Bevan Smith has always believed that good food should not be complicated.
Based on that concept, the Riverstone Kitchen chef has started streaming live cooking demonstrations on Instagram, as the Covid-19 lockdown continues.
The videos started as a way to give Mr Smith a sense of purpose, while his award-winning North Otago restaurant was closed, but they had also been keeping up the spirits of hundreds of others, he said.
‘‘Everyone else is the same boat — at home and maybe going a little bit bonkers.
‘‘We thought ‘why don’t we do something where we use some of our skills, but help make people’s lockdown just a little bit more bearable, a little bit more interesting?’.’’
His focus was sharing ‘‘easy, fun and tasty’’ recipes, using ingredients people already had in their pantries.
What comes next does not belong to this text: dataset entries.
Lemma runs_check (b : bool) e (t : history) x : runs (check (VaultState := VaultState) (DriveSealed := DriveSealed) b e) t (Some (Ok x)) → t = [] ∧ b = true.
Proof. unfold check. intros [-> Hx]%runs_Done. by destruct b. Qed.
Lemma quiet_engine_call {X} (p : prog (result string X)) : all_calls quiet p → all_calls quiet (engine_call p).
Proof. intros Hp. apply all_calls_bind; done. Qed.
Lemma runs_engine_call {X} (p : prog (result string X)) t x : runs (engine_call p) t (Some (Ok x)) → runs p t (Some (Ok x)).
Proof.
  unfold engine_call. rewrite runs_bind. intros (t1 & t2 & [y|] & -> & Hp & [-> Hx]%runs_Done); [|done].
  injection Hx as ->. by rewrite app_nil_r.
Qed.
Lemma quiet_validate p g : all_calls quiet (validate_profile_context (VaultState := VaultState) (DriveSealed := DriveSealed) p g).
Proof.
  unfold validate_profile_context. apply all_calls_try; [done|]. intros b. case_match; [done|].
  apply all_calls_bind; [by repeat split|]. by intros [k|].
Qed.
Lemma runs_validate p g t x : runs (validate_profile_context (VaultState := VaultState) (DriveSealed := DriveSealed) p g) t (Some (Ok x)) →
  ∃ b, verify_root_binding (self_binding p) = Ok b ∧ ContactsWire.root b = self_root p ∧ ContactsWire.group b = g.
Proof.
  unfold validate_profile_context. rewrite runs_try. intros (t1 & t2 & b & -> & [-> Hb]%runs_Done & Hr).
  exists b. destruct (verify_root_binding (self_binding p)) as [b'|]; [|done]. injection Hb as ->. split; [done|].
  destruct (decide (ContactsWire.root b = self_root p)) as [Hroot|Hroot]; [|by rewrite bool_decide_false in Hr by done; apply runs_Done in Hr as [_ ?]].
  destruct (decide (ContactsWire.group b = g)) as [Hg|Hg]; [done|].
  rewrite (bool_decide_false (ContactsWire.group b = g)) in Hr by done. rewrite orb_true_r in Hr. by apply runs_Done in Hr as [_ ?].
Qed.
Lemma reads_validate p g t r : runs (validate_profile_context (VaultState := VaultState) (DriveSealed := DriveSealed) p g) t (Some r) →
  Forall (λ e, asked e = ReadState) t.
Proof.
  unfold validate_profile_context, try. rewrite runs_bind. intros (t1 & t2 & b & -> & [-> _]%runs_Done & Hr). cbn [app].
  destruct b as [b|]; [|by apply runs_Done in Hr as [-> _]]. case_match; [by apply runs_Done in Hr as [-> _]|].
  apply runs_bind in Hr as (t3 & t4 & o & -> & Ho & Hr). apply runs_bind in Ho as (t5 & t6 & s & -> & Hs & [-> _]%runs_Done).
  apply (runs_call (ans := ans) ReadState) in Hs as ->. destruct o; apply runs_Done in Hr as [-> _]; by repeat constructor.
Qed.
Lemma quiet_contacts_profile : all_calls quiet (contacts_profile (VaultState := VaultState) (DriveSealed := DriveSealed)).
Proof.
  unfold contacts_profile.
  repeat first [apply all_calls_try; [first [apply quiet_validate|apply quiet_engine_call; by repeat split|by repeat split]|intros ?]
    |apply all_calls_bind; [by repeat split|intros ?]|case_match|done].
Qed.
Lemma quiet_identity_status : all_calls quiet (identity_status (VaultState := VaultState) (DriveSealed := DriveSealed)).
Proof. apply all_calls_try; [apply quiet_contacts_profile|]. intros p. apply all_calls_try; [done|]. intros b. by repeat split. Qed.
Lemma quiet_require_member key : all_calls quiet (require_current_member (VaultState := VaultState) (DriveSealed := DriveSealed) key).
Proof. repeat first [apply all_calls_try; [first [apply quiet_engine_call|idtac]; by repeat split|intros ?]|done]. Qed.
So far, that has included: hot cross buns, tomato, bread and garlic soup, hummus, apple shortcake, slow-cooked lamb and gnocchi and bread.
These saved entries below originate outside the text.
(* ===== verification/DrivePass.v ===== *)
(** * A pass of the durable store ([runtime/crates/kernel/src/drive.rs])

    What one synchronisation reads from the store, takes in, publishes and
    deletes, over the operations of the Drive client ([Folder], [List], [Read],
    [Create], [Delete]) and of the engine.  The answers are anything, so every
    call another task could make meanwhile is covered.  The two loops the code
    does not bound are followed for [fuel] turns; every finite history is one of
    some fuel. *)
From S2P Require Import Prelude Crypto Error Text Codes Opaque Trees Storage Async DriveText.

Section Pass.
Context `{Hmac} `{Sha256} `{DriveJson}.

Inductive call :=
(* the Drive client *)
| Folder (name_key : bytes)
| ListFolder (folder : string)
| Read (id : string)
| Create (folder name : string) (body : bytes)
| Delete (id : string)
(* the engine *)
| Engine
| NameKey
| Items
| ReadNotHeld
| Ingest (items : list StoreItem)
| ValidStoreItem (item : StoreItem)
| OpaqueStatus (tree : bytes)
| ControlBarrier
| ControlRevision
(* the kernel *)
| OpenDevice
| GetDrive
| SetDrive (f : Drive → Drive)
| Now
| Checkpoint
| Sessions
| WakeDocuments (app : string)
| RefreshPersonalization
| PushPersonalizationChanged
| PushContactsChanged
(* the [syncing] gate, and the spawner *)
| GetGate
| SetGate (running dirty : bool)
| Upgrade
| SpawnSync
| Cut.
Definition ans (c : call) : Type :=
  match c with
  | Folder _ => result Trouble string
  | ListFolder _ => result Trouble (list (string * string))
  | Read _ => result Trouble (option bytes)
  | Create _ _ _ => result Trouble string
  | Delete _ => result Trouble unit
  | Engine => result Error unit
  | NameKey => option bytes
  | Items => list StoreItem
  | ReadNotHeld => list (bytes * bytes)
  | Ingest _ => result string bool
  | ValidStoreItem _ => bool
  | OpaqueStatus _ => option bool
  | ControlBarrier => result string unit
  | ControlRevision => Z
  | OpenDevice => result Error unit
  | GetDrive => Drive
  | SetDrive _ => unit
  | Now => Z
  | Checkpoint => result Error unit
  | Sessions => list string
  | WakeDocuments _ => unit
  | RefreshPersonalization => unit
  | PushPersonalizationChanged | PushContactsChanged => unit
  | GetGate => bool * bool
  | SetGate _ _ => unit
  | Upgrade => bool
  | SpawnSync => unit
  | Cut => Empty_set
  end.
Abbreviation prog := (Async.prog ans).
Definition cut {X} : prog X := Call Cut (λ y : Empty_set, match y with end).
Definition set_drive (f : Drive → Drive) : prog unit := Async.call (SetDrive f).

Definition engine : prog (result Trouble unit) :=
  e ← Async.call Engine; Done (map_err (λ e, Hiccup (message e)) (e : result Error unit)).

Section WithKey.
Context (name_key : bytes).
Definition name_of (item : StoreItem) : string := object_name name_key (si_tree item) (si_commit item) (si_kind item).
(** [engine.name_key().as_ref() == Some(name_key)] *)
Definition still_ours : prog bool := k ← Async.call NameKey; Done (bool_decide (k = Some name_key)).
(** [Engine::item_publishable] *)
Definition item_publishable (item : StoreItem) : prog bool :=
  if negb (is_opaque_tree (si_tree item)) then Done true else
  s ← Async.call (OpaqueStatus (si_tree item)); Done (bool_decide (s = Some true)).

(** ** What is downloaded *)
Definition held_names (items : list StoreItem) (read : list (bytes * bytes)) : gset string :=
  list_to_set (name_of <$> items) ∪ list_to_set ((λ '(tree, commit), object_name name_key tree commit ItemCommit) <$> read).
(** [None] when the group changed. *)
Fixpoint download (held : gset string) (remote : list (string * string)) (acc : list (string * string * StoreItem)) :
    prog (result Trouble (option (list (string * string * StoreItem)))) :=
  match remote with
  | [] => Done (Ok (Some acc))
  | (id, name) :: remote =>
    ours ← still_ours;
    if negb ours then Done (Ok None) else
    if bool_decide (name ∈ held) then download held remote acc else
    d ← Async.call GetDrive;
    if bool_decide (id ∈ rejected d) then download held remote acc else
    read ←! Async.call (Read id);
    match read with
    | None => download held remote acc
    | Some bytes =>
      match item_from_slice bytes with
      | Ok item => download held remote (acc ++ [(id, name, item)])
      | Err _ => _ ← set_drive (λ d, set_rejected ({[id]} ∪ rejected d) d); download held remote acc
      end
    end
  end.
(** Which opaque payloads may be taken in. *)
Definition eligible '((id, name, item) : string * string * StoreItem) : prog bool :=
  if negb (is_opaque_tree (si_tree item)) then Done false else
  if negb (bool_decide (name = name_of item)) then Done false else
  valid ← Async.call (ValidStoreItem item);
  if negb (valid : bool) then Done false else
  s ← Async.call (OpaqueStatus (si_tree item)); Done (bool_decide (s = Some true)).
Fixpoint filter_calls {A} (f : A → prog bool) (l : list A) : prog (list A) :=
  match l with
  | [] => Done []
  | x :: l => b ← f x; l ← filter_calls f l; Done (if b : bool then x :: l else l)
  end.
Definition ingest (items : list StoreItem) : prog (result Trouble bool) :=
  if bool_decide (items = []) then Done (Ok false) else
  r ← Async.call (Ingest items); Done (map_err Hiccup r).

(** ** What is published *)
(** One upload, unless the store has the name. *)
Definition put_item (folder : string) (item : StoreItem) : prog (result Trouble string) :=
  body ←! Done (map_err (λ e, Hiccup ("an item could not be written: " +:+ e)) (item_to_vec item));
  Async.call (Create folder (name_of item) body).
(** One turn over the control items: whether the group changed, whether
    something was pushed, and the names now present. *)
Fixpoint push_items (folder : string) (items : list StoreItem) (pushed : bool) (present : gset string) :
    prog (result Trouble (bool * bool * gset string)) :=
  match items with
  | [] => Done (Ok (false, pushed, present))
  | item :: items =>
    let name := name_of item in
    if bool_decide (name ∈ present) then push_items folder items pushed present else
    _ ←! put_item folder item;
    let present := {[name]} ∪ present in
    ours ← still_ours;
    if negb ours then Done (Ok (true, true, present)) else push_items folder items true present
  end.
Fixpoint drive_push_control (fuel : nat) (folder : string) (pushed : bool) (present : gset string) :
    prog (result Trouble (bool * gset string)) :=
  match fuel with
  | O => cut
  | S fuel =>
    ours ← still_ours;
    if negb ours then Done (Ok (pushed, present)) else
    b ← Async.call ControlBarrier;
    _ ←! Done (map_err Hiccup b);
    ours ← still_ours;
    if negb ours then Done (Ok (pushed, present)) else
    revision ← Async.call ControlRevision;
    items ← Async.call Items;
    control ← filter_calls item_publishable (filter (λ item, si_tree item = us_tree) items);
    r ←! push_items folder control pushed present;
    let '(changed, pushed, present) := r in
    if changed : bool then Done (Ok (pushed, present)) else
    now ← Async.call ControlRevision;
    if negb (now =? revision) then drive_push_control fuel folder pushed present else
    Done (Ok (pushed, present))
  end.
(** Retire one object: control first, then the status once more.  [true] when
    the group changed. *)
Definition retire (fuel : nat) (folder : string) (tree : bytes) (id : string) (present : gset string) :
    prog (result Trouble (bool * gset string)) :=
  r ←! drive_push_control fuel folder false present;
  let '(_, present) := r in
  ours ← still_ours;
  if negb ours then Done (Ok (true, present)) else
  s ← Async.call (OpaqueStatus tree);
  if negb (bool_decide (s = Some false)) then Done (Ok (false, present)) else
  _ ←! Async.call (Delete id);
  Done (Ok (false, present)).
(** The content loop: whether the group changed, and what was pushed. *)
Fixpoint push_content (fuel : nat) (folder : string) (items : list StoreItem) (pushed : bool) (present : gset string) :
    prog (result Trouble (bool * bool * gset string)) :=
  match items with
  | [] => Done (Ok (false, pushed, present))
  | item :: items =>
    ours ← still_ours;
    if negb ours then Done (Ok (true, pushed, present)) else
    may ← item_publishable item;
    if negb may then push_content fuel folder items pushed present else
    let name := name_of item in
    if bool_decide (name ∈ present) then push_content fuel folder items pushed present else
    id ←! put_item folder item;
    let present := {[name]} ∪ present in
    ours ← still_ours;
    if negb ours then Done (Ok (true, true, present)) else
    if negb (is_opaque_tree (si_tree item)) then push_content fuel folder items true present else
    may ← item_publishable item;
    if may : bool then push_content fuel folder items true present else
    r ←! retire fuel folder (si_tree item) id present;
    let '(changed, present) := r in
    if changed : bool then Done (Ok (true, true, present)) else push_content fuel folder items true present
  end.

(** ** What is deleted *)
Definition obsolete '((id, name, item) : string * string * StoreItem) : prog bool :=
  if negb (is_opaque_tree (si_tree item)) then Done false else
  if negb (bool_decide (name = name_of item)) then Done false else
  valid ← Async.call (ValidStoreItem item);
  if negb (valid : bool) then Done false else
  s ← Async.call (OpaqueStatus (si_tree item)); Done (bool_decide (s = Some false)).
Fixpoint clean_up (fuel : nat) (folder : string) (downloaded : list (string * string * StoreItem)) (present : gset string) :
    prog (result Trouble unit) :=
  match downloaded with
  | [] => Done (Ok ())
  | (id, name, item) :: downloaded =>
    ours ← still_ours;
    if negb ours then Done (Ok ()) else
    old ← obsolete (id, name, item);
    if negb old then clean_up fuel folder downloaded present else
    r ←! retire fuel folder (si_tree item) id present;
    let '(changed, present) := r in
    if changed : bool then Done (Ok ()) else clean_up fuel folder downloaded present
  end.
Definition stamp_if (b : bool) (set : Z → Drive → Drive) : prog unit :=
  if b then now ← Async.call Now; set_drive (set now) else Done ().

(** [Kernel::sync_attempt], from its end. *)
Definition publish (fuel : nat) (folder : string) (remote : list (string * string))
    (downloaded : list (string * string * StoreItem)) (landed : bool) : prog (result Trouble bool) :=
  _ ← stamp_if landed set_pull;
  r ←! drive_push_control fuel folder false (list_to_set (snd <$> remote));
  items ← Async.call Items;
  r ←! push_content fuel folder (filter (λ item, si_tree item ≠ us_tree) items) r.1 r.2;
  if r.1.1 : bool then Done (Ok landed) else
  _ ← stamp_if r.1.2 set_push;
  _ ←! clean_up fuel folder downloaded r.2;
  Done (Ok landed).
Definition take_in (fuel : nat) (folder : string) (remote : list (string * string))
    (downloaded : list (string * string * StoreItem)) : prog (result Trouble bool) :=
  ours ← still_ours;
  if negb ours then Done (Ok false) else
  landed ←! ingest (snd <$> filter (λ x, is_opaque_tree (si_tree x.2) = false) downloaded);
  ours ← still_ours;
  if negb ours then Done (Ok landed) else
  payload ← filter_calls eligible downloaded;
  also ←! ingest (snd <$> payload);
  publish fuel folder remote downloaded (landed || also).
Definition sync_attempt (fuel : nat) : prog (result Trouble bool) :=
  folder ←! Async.call (Folder name_key);
  _ ←! engine;
  remote ←! Async.call (ListFolder folder);
  items ← Async.call Items;
  read ← Async.call ReadNotHeld;
  found ←! download (held_names items read) remote [];
  match found with
  | None => Done (Ok false)
  | Some downloaded => take_in fuel folder remote downloaded
  end.
End WithKey.

(** ** Around a pass *)
Fixpoint wake_all (apps : list string) : prog unit :=
  match apps with [] => Done () | app :: apps => _ ← Async.call (WakeDocuments app); wake_all apps end.
Definition sync_once (fuel : nat) : prog (result Error unit) :=
  d ← Async.call GetDrive;
  if negb (bound d) then Done (Ok ()) else
  _ ←! Async.call Engine;
  k ← Async.call NameKey;
  match k with
  | None => Done (Ok ())
  | Some name_key =>
    r ← sync_attempt name_key fuel;
    match r with
    | Ok ingested =>
      _ ← set_drive (set_trouble None);
      if negb ingested then Done (Ok ()) else
      apps ← Async.call Sessions;
      _ ← wake_all apps;
      _ ← Async.call RefreshPersonalization;
      _ ← Async.call PushPersonalizationChanged;
      _ ← Async.call PushContactsChanged;
      Async.call Checkpoint
    | Err trouble => _ ← set_drive (set_trouble (Some trouble)); Done (Ok ())
    end
  end.
(** [Kernel::sync_loop]: a pass, and another while one was asked for meanwhile. *)
Fixpoint sync_loop (fuel : nat) : prog (result Error unit) :=
  match fuel with
  | O => cut
  | S fuel =>
    g ← Async.call GetGate;
    _ ← Async.call (SetGate g.1 false);
    _ ←! sync_once fuel;
    g ← Async.call GetGate;
    if negb g.2 then Done (Ok ()) else sync_loop fuel
  end.
Definition sync_gated (fuel : nat) : prog (result Error unit) :=
  g ← Async.call GetGate;
  if g.1 : bool then _ ← Async.call (SetGate true true); Done (Ok ()) else
  _ ← Async.call (SetGate true g.2);
  result ← sync_loop fuel;
  _ ← Async.call (SetGate false false);
  Done result.
Definition sync_now (fuel : nat) : prog (result Error unit) :=
  _ ←! Async.call OpenDevice;
  _ ← set_drive (set_trouble None);
  sync_gated fuel.
Definition schedule_store_sync : prog unit :=
  d ← Async.call GetDrive;
  if negb (bound d) || match trouble d with Some (Reauthorize _) => true | _ => false end then Done () else
  there ← Async.call Upgrade;
  if there : bool then Async.call SpawnSync else Done ().
End Pass.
Connecting with people through the comments section and receiving photos of their creations had made the experience “really positive’’, he said.
‘‘We had a little 3 year old and her dad making bread — they sent us a cool photo of [them] watching the video, then making the bread,’’ he said.
‘‘That was so cute.’’
The hospitality industry faced a period of huge change and re-adjustment after the lockdown, Mr Smith said, and he feared a lot of restaurants around the country would close.
On the flipside, the uncertainty had inspired innovation beyond the traditional restaurant template, he said.
‘‘Any food business is really thinking outside the box, how they can reach out to their customers, how they can innovate, how they can change their revenue streams — and that’s quite exciting.’’
After the lockdown, Riverstone Kitchen will be open seven days a week, rather than five, to give staff more hours and make the restaurant more accessible to customers, and Riverstone Larder, in Oamaru’s Victorian precinct, will be shifting its focus to help people expand their cooking repertoire.
‘‘After this, people are going to be a lot more confident and more willing to cook from home — and we’re going to support them,’’ he said.
Mr Smith is hunkered down in rural North Otago with his partner Emma Willetts and his children Noa (14) and Jordy (13).
Aside from live streaming cooking demonstrations, he has been filling his days by cleaning, catching up on DIY jobs and exercising.
‘‘While there are a lot of challenges, we’re making the most of just getting to hang out together — and our bubble is a good place to be,’’ he said.